= Exercise inputs =
- - - - -
Lemma set_code_enc dest state updated deleted r : int4_okb (pc_version r + 1) = true ->
  set_codes_row dest state (fmtTime updated) (fmtTimePtr deleted) (enc_code r) = enc_code (set_code_row dest state updated deleted r).
Proof.
  intros Hv. unfold set_codes_row, enc_code, set_code_row. cbn -[sql_plus integer_affinity Z.add].
  by rewrite (proj1 (plus_one4 _ Hv)).
Qed.

Lemma set_code_ok dest state updated deleted r :
  micro updated -> micro_opt deleted -> pg_code_ok r -> pg_code_ok (set_code_row dest state updated deleted r).
Proof. intros Hu Hd (H1 & H2 & H3 & H4 & H5). by split_and!. Qed.

Lemma refused {A} (e e' : error) : (forall x : store_sentinel, errors_Is e x = errors_Is e' x) -> answers (A := A) same_error (Err e) (Err e').
Proof. exact id. Qed.

Lemma pg_UpdateDestination_sim id userID dest v d s :
  same_rows d s -> strings_ok [dest; id; userID] -> int4_okb v = true -> versions4 id d ->
  psim same_error (Postgres.UpdateDestination env no_fault id userID dest v) (Sqlite.UpdateDestination env no_fault id userID dest v) d s.
Proof.
  intros HR Ht Hi Hv. apply psim_guarded; try done.
  - by repeat constructor.
  - by inversion Ht.
  - intros r. rewrite !andb_true_iff, String.eqb_eq. tauto.
  - intros r Hr. exact (set_code_enc dest (pc_state r) (Sqlite.now env) (pc_deleted_at r) r Hr).
  - intros r Hr. apply set_code_ok; [by apply micro_now|apply Hr|done].
Qed.

Lemma pg_SetCodeState_sim id userID state d s :
  same_rows d s -> strings_ok [state; id; userID] -> versions4 id d ->
  psim same_error (Postgres.SetCodeState env no_fault id userID state) (Sqlite.SetCodeState env no_fault id userID state) d s.
Proof.
  intros HR Ht Hv. unfold Postgres.SetCodeState, Sqlite.SetCodeState.
  destruct (_ || _).
  - apply psim_guarded; try done.
    + by inversion Ht.
    + intros r. rewrite !andb_true_iff, String.eqb_eq. tauto.
    + intros r Hr. exact (set_code_enc (pc_destination r) state (Sqlite.now env) (pc_deleted_at r) r Hr).
    + intros r Hr. apply set_code_ok; [by apply micro_now|apply Hr|done].
  - destruct (String.eqb state CodeDeleted); by apply psim_ret.
Qed.

Lemma pg_DeleteCode_sim id userID d s :
  same_rows d s -> strings_ok [id; userID] -> versions4 id d ->
  psim same_error (Postgres.DeleteCode env no_fault id userID) (Sqlite.DeleteCode env no_fault id userID) d s.
Proof.
  intros HR Ht Hv. apply psim_guarded; try done.
  - intros r. rewrite !andb_true_iff, String.eqb_eq. tauto.
  - intros r Hr. exact (set_code_enc (pc_destination r) CodeDeleted (Sqlite.now env) (Some (Sqlite.now env)) r Hr).
  - intros r Hr. apply set_code_ok; [by apply micro_now|by apply micro_now|done].
Qed.

(** ** Aliases *)
Lemma live_count_enc sc d s : same_rows d s -> ascii_str sc ->
  sql_count (live_named sc) (tb_codes s) = sql_count (live_as sc) (pg_codes d).
Proof.
  intros HR Hs. rewrite (sr_codes _ _ HR). apply count_enc. intros k r Hk. unfold live_named, live_as.
  rewrite live_enc. f_equal. apply ci_code; [by apply (sr_code_ok _ _ HR k)|done].
Qed.

Lemma held_enc key r : reserved_as key (enc_res r) = held_as key r.
Proof.
  unfold reserved_as, held_as. cbn [enc_res ar_short_code]. f_equal. apply bool_decide_ext, released_enc.
Qed.

Lemma pg_IsAliasAvailable_sim sc d s :
  same_rows d s -> strings_ok [sc] -> ascii_str sc ->
  psim same_error (Postgres.IsAliasAvailable env no_fault sc) (Sqlite.IsAliasAvailable env no_fault sc) d s.
Proof.
  intros HR Ht Hs. apply psim_query; [done|]. rewrite given_ok by (done || constructor).
  rewrite (live_count_enc sc d s HR Hs). unfold sql_lower. rewrite <- lower_ascii_pg by done.
  rewrite (sr_res _ _ HR), (count_enc enc_res _ (held_as (pg_lower sc))) by (intros k r _; apply held_enc).
  by apply psim_ret.
Qed.

Lemma same_rows_res d s t :
  same_rows d s -> (forall k r, t !! k = Some r -> pg_res_ok r) ->
  same_rows (set_reservations t d) (with_reservations (enc_res <$> t) s).
Proof. intros [] Ht. by split. Qed.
- - - - -
= Exercise aim =
Return every line of the listing that has the word "exact" in it.

= Response for this exercise =
Proof. exact id. Qed.
  - intros r Hr. exact (set_code_enc dest (pc_state r) (Sqlite.now env) (pc_deleted_at r) r Hr).
    + intros r Hr. exact (set_code_enc (pc_destination r) state (Sqlite.now env) (pc_deleted_at r) r Hr).
  - intros r Hr. exact (set_code_enc (pc_destination r) CodeDeleted (Sqlite.now env) (Some (Sqlite.now env)) r Hr).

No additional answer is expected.